La población reclusa en Canarias sufre una doble condena: la privación de libertad y la negación sistemática de derechos sanitarios básicos. Falta de médicos, sobrecarga de internos y déficit crónico de personal técnico generan riesgos reales para la salud física y mental. La tensión en centros como Las Palmas II ha escalado a niveles insostenibles. CC OO exige una solución estructural, no paliativa. La transferencia de sanidad penitenciaria a la Comunidad Autónoma es urgente y legalmente viable.
¿Por qué la atención médica en prisiones canarias es insuficiente?
La falta de facultativos es el eje del colapso. En Las Palmas II y otros centros, los internos deben ser trasladados fuera para consultas básicas. Esto retrasa diagnósticos, interrumpe tratamientos y expone a riesgos innecesarios.
La sobrecarga del personal de enfermería
Sin médicos suficientes, las enfermeras asumen funciones clínicas que exceden su competencia. Esto eleva el estrés laboral y reduce la calidad de la atención. No hay protocolos actualizados ni formación específica para estos escenarios.
¿Qué dice el marco legal sobre la salud en prisión?
El artículo 25.2 de la Constitución Española garantiza el derecho a la salud para todas las personas, sin excepción. La Ley Orgánica General Penitenciaria (LOGP) exige atención sanitaria integral y equitativa. Sin embargo, la gestión centralizada por el Ministerio del Interior impide adaptar los servicios a las necesidades reales del archipiélago.

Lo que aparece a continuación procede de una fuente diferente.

(** * Buzzer: a shallow embedding of the Buzz! dongle driver

    The development follows the JavaScript sources:
    - [BUTTONS_DATA] (constants.js), [EVENTS] (event.js), [CustomError]
      (error/CustomError.js), [formatEvent] (utils.js);
    - the closure returned by [Buzzer()] (index.js): its variables are the
      fields of [Session], its inner functions are computations in the
      state-and-exception monad [M].

    JavaScript is single threaded: the session is driven by a sequence of
    [Event]s (API calls, microtasks, timers, input reports), each of which
    runs to completion.  Collaborators outside the repository (the usb and
    node-hid bindings) are answered by a [World] oracle; node's
    [EventEmitter] is modelled with its documented semantics (listeners run
    synchronously in subscription order, an exception raised by a listener
    propagates to the caller of [emit], and an 'error' event without any
    listener is thrown).  Consumer callbacks are observers: they receive
    their argument and either return or throw.  The functions that the
    subscriptions return to unsubscribe are no events of [Event]: they are
    modelled apart, as [Unsubscription]s, and no listener is removed in a
    run of [run]. *)

From Stdlib Require Import ZArith Lia.
From Stdlib.Strings Require Import Byte HexString.
From stdpp Require Import base tactics option list sets strings pretty.

Local Open Scope string_scope.
Set Warnings "-register-all".

(** ** JavaScript numbers, buffers and arrays *)

Module Js.
Local Open Scope Z_scope.

(** ToInt32 of ECMAScript: the operand of a bitwise operator wraps to a
    signed 32-bit integer. *)
Definition ToInt32 (x : Z) : Z :=
  let m := x mod 2 ^ 32 in
  if m <? 2 ^ 31 then m else m - 2 ^ 32.

(** [a | b], [a & b] and [a << n] on numbers. *)
Definition bitor (a b : Z) : Z := ToInt32 (Z.lor (ToInt32 a) (ToInt32 b)).
Definition bitand (a b : Z) : Z := ToInt32 (Z.land (ToInt32 a) (ToInt32 b)).
Definition shl (a n : Z) : Z := ToInt32 (Z.shiftl (ToInt32 a) (n mod 32)).

(** A node [Buffer] is a sequence of bytes. *)
Abbreviation Buffer := (list byte).

Definition byte_value (b : byte) : Z := Z.of_N (Byte.to_N b).

(** [buf.readUInt8(off)] and [buf.readUInt16LE(off)]; [None] stands for
    the RangeError node raises when the read leaves the buffer. *)
Definition readUInt8 (buf : Buffer) (off : nat) : option Z :=
  byte_value <$> buf !! off.

Definition readUInt16LE (buf : Buffer) (off : nat) : option Z :=
  match readUInt8 buf off, readUInt8 buf (S off) with
  | Some lo, Some hi => Some (lo + 256 * hi)
  | _, _ => None
  end.

(** An array of booleans.  A slot that was never written reads as
    [undefined], which is [None] here. *)
Abbreviation BoolArray := (list (option bool)).

(** [arr[i]] *)
Definition get (arr : BoolArray) (i : nat) : option bool :=
  default None (arr !! i).

(** [arr[i] = v]: in range the slot is overwritten, out of range the
    array grows up to index [i], leaving holes in between. *)
Definition set (arr : BoolArray) (i : nat) (v : bool) : BoolArray :=
  if decide (i < length arr)%nat
  then <[i := Some v]> arr
  else (arr ++ replicate (i - length arr)%nat None ++ [Some v])%list.

(** [a !== b] between a boolean and an array slot. *)
Definition strict_neq (a : bool) (b : option bool) : bool :=
  match b with
  | Some b' => negb (Bool.eqb a b')
  | None => true
  end.
End Js.

(** ** constants.js: the button registry *)

Record Button := {
  name : string;
  color : string;
  controller : Z;
  button : Z;
  bit : Z
}.

Definition BUTTONS_DATA : list Button := [
  (* Controller 1 *)
  {| name := "C1_RED"; color := "red"; controller := 1; button := 0; bit := 0x000001 |};
  {| name := "C1_BLUE"; color := "blue"; controller := 1; button := 1; bit := 0x000010 |};
  {| name := "C1_ORANGE"; color := "orange"; controller := 1; button := 2; bit := 0x000008 |};
  {| name := "C1_GREEN"; color := "green"; controller := 1; button := 3; bit := 0x000004 |};
  {| name := "C1_YELLOW"; color := "yellow"; controller := 1; button := 4; bit := 0x000002 |};
  (* Controller 2 *)
  {| name := "C2_RED"; color := "red"; controller := 2; button := 0; bit := 0x000020 |};
  {| name := "C2_BLUE"; color := "blue"; controller := 2; button := 1; bit := 0x000200 |};
  {| name := "C2_ORANGE"; color := "orange"; controller := 2; button := 2; bit := 0x000100 |};
  {| name := "C2_GREEN"; color := "green"; controller := 2; button := 3; bit := 0x000080 |};
  {| name := "C2_YELLOW"; color := "yellow"; controller := 2; button := 4; bit := 0x000040 |};
  (* Controller 3 *)
  {| name := "C3_RED"; color := "red"; controller := 3; button := 0; bit := 0x000400 |};
  {| name := "C3_BLUE"; color := "blue"; controller := 3; button := 1; bit := 0x004000 |};
  {| name := "C3_ORANGE"; color := "orange"; controller := 3; button := 2; bit := 0x002000 |};
  {| name := "C3_GREEN"; color := "green"; controller := 3; button := 3; bit := 0x001000 |};
  {| name := "C3_YELLOW"; color := "yellow"; controller := 3; button := 4; bit := 0x000800 |};
  (* Controller 4 *)
  {| name := "C4_RED"; color := "red"; controller := 4; button := 0; bit := 0x008000 |};
  {| name := "C4_BLUE"; color := "blue"; controller := 4; button := 1; bit := 0x080000 |};
  {| name := "C4_ORANGE"; color := "orange"; controller := 4; button := 2; bit := 0x040000 |};
  {| name := "C4_GREEN"; color := "green"; controller := 4; button := 3; bit := 0x020000 |};
  {| name := "C4_YELLOW"; color := "yellow"; controller := 4; button := 4; bit := 0x010000 |}
]%Z.

Arguments BUTTONS_DATA : simpl never.

(** ** event.js *)

Module EVENTS.
Definition PRESS : string := "press".
Definition RELEASE : string := "release".
Definition READY : string := "ready".
Definition ERROR : string := "error".
End EVENTS.

(** ** Exceptions

    [CustomError] is the repository's error class (its [details] carry the
    cause when one is given); the other constructors are the exceptions of
    the collaborators: node's ERR_UNHANDLED_ERROR, a RangeError of a buffer
    read, an exception of the usb or node-hid binding, and whatever a
    consumer callback throws. *)

Inductive Exn :=
| CustomError (message : string) (cause : option Exn)
| UnhandledError (context : string)
| RangeError
| HostError (what : string)
| CallbackError (tag : nat).

(** [err.message || fallback] *)
Definition message_or (err : Exn) (fallback : string) : string :=
  let m := match err with
           | CustomError message _ => message
           | UnhandledError context => "Unhandled error. ('" ++ context ++ "')"
           | RangeError => "The value of offset is out of range."
           | HostError what => what
           | CallbackError _ => ""
           end in
  if decide (m = "") then fallback else m.

(** ** Events and their consumers *)

(** The object published on the press and release channels,
    [{ ...button, type: eventType }]. *)
Record RawEvent := {
  source : Button;
  type : string
}.

(** Values of the properties of the object handed to consumers. *)
Inductive JsValue :=
| JNumber (z : Z)
| JString (s : string)
| JBoolean (b : bool).

(** An object literal, as the list of its properties in the order they are
    written. *)
Definition JsObject : Type := list (string * JsValue).

Fixpoint prop (o : JsObject) (key : string) : option JsValue :=
  match o with
  | [] => None
  | (k, v) :: o' => if decide (k = key) then Some v else prop o' key
  end.

(** utils.js *)
Definition formatEvent (original : RawEvent) (eventType : string) : JsObject :=
  let isPressed := bool_decide (eventType = EVENTS.PRESS) in
  [ ("controller", JNumber (controller (source original)));
    ("button", JNumber (button (source original)));
    ("Name", JString (name (source original)));
    ("color", JString (color (source original)));
    ("pressed", JBoolean isPressed);
    ("state", JString (if isPressed then "pressed" else "released")) ].

(** What is published on the error channel: a message or an error object. *)
Inductive ErrorPayload :=
| EText (msg : string)
| EExn (err : Exn).

(** A consumer callback: an identity and, for each argument, whether the
    call returns ([None]) or throws. *)
Record Callback (A : Type) := {
  cb_id : nat;
  cb_run : A -> option Exn
}.
Arguments cb_id {A} _.
Arguments cb_run {A} _ _.

(** The three subscriptions to button events wrap the consumer callback in
    a handler that formats the published object first. *)
Inductive Subscription := ViaOnPress | ViaOnRelease | ViaOnChange.

Record ButtonListener := {
  via : Subscription;
  consumer : Callback JsObject
}.

(** The listeners of the session's [EventEmitter], one FIFO list per event
    name of [EVENTS]. *)
Record EventEmitter := {
  press_listeners : list ButtonListener;
  release_listeners : list ButtonListener;
  ready_listeners : list (Callback unit);
  error_listeners : list (Callback ErrorPayload)
}.

(** ** Promises, microtasks and timers *)

Inductive Result (A : Type) :=
| Return (a : A)
| Throw (e : Exn).
Arguments Return {A} a.
Arguments Throw {A} e.

Definition PromiseId : Type := nat.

La transferencia pendiente desde 2003
Canarias solicitó la asunción de sanidad penitenciaria en 2003. Veintitrés años después, sigue sin resolverse. La Comunidad Autónoma cuenta con un sistema sanitario consolidado (SUC), capaz de integrar estos servicios con protocolos propios y coordinación real con Atención Primaria y Salud Mental.
¿Cuál es el impacto económico de la inacción?
La falta de prevención y atención temprana eleva los costes a largo plazo. Los traslados externos generan gastos logísticos, seguridad y tiempo de personal. Las urgencias evitables saturan los hospitales públicos. Según estimaciones sindicales, la inversión en reforzar la atención primaria penitenciaria reduciría un 35 % los gastos derivados de complicaciones evitables.
La crisis de salud mental como indicador crítico
Más del 60 % de la población reclusa en Canarias presenta trastornos diagnosticables. Solo el 12 % recibe tratamiento continuo. La ausencia de psiquiatras y psicólogos especializados agrava conductas autolíticas, conflictos internos y reingresos tras la salida.
¿Qué datos clave revelan la gravedad real?
- El ratio médico-interno en Canarias es de 1:1.250 (el recomendado por el Consejo de Europa es 1:250).
- El 78 % de las consultas médicas se realizan fuera del centro penitenciario.
- Las listas de espera para especialistas superan los 90 días en el 92 % de los casos.
- El personal sanitario penitenciario ha disminuido un 18 % desde 2018.
- El 41 % de los internos con patologías crónicas no recibe seguimiento regular.
La doble condena no es una metáfora. Es una realidad jurídica, sanitaria y ética. La prisión no suspende derechos fundamentales. La salud no es un privilegio, sino una obligación estatal. La inacción prolongada no solo vulnera la LOGP: socava la credibilidad del sistema penitenciario como espacio de reinserción. La transferencia de competencias no es una reivindicación sectorial. Es una exigencia de coherencia institucional, eficiencia presupuestaria y respeto a la dignidad humana.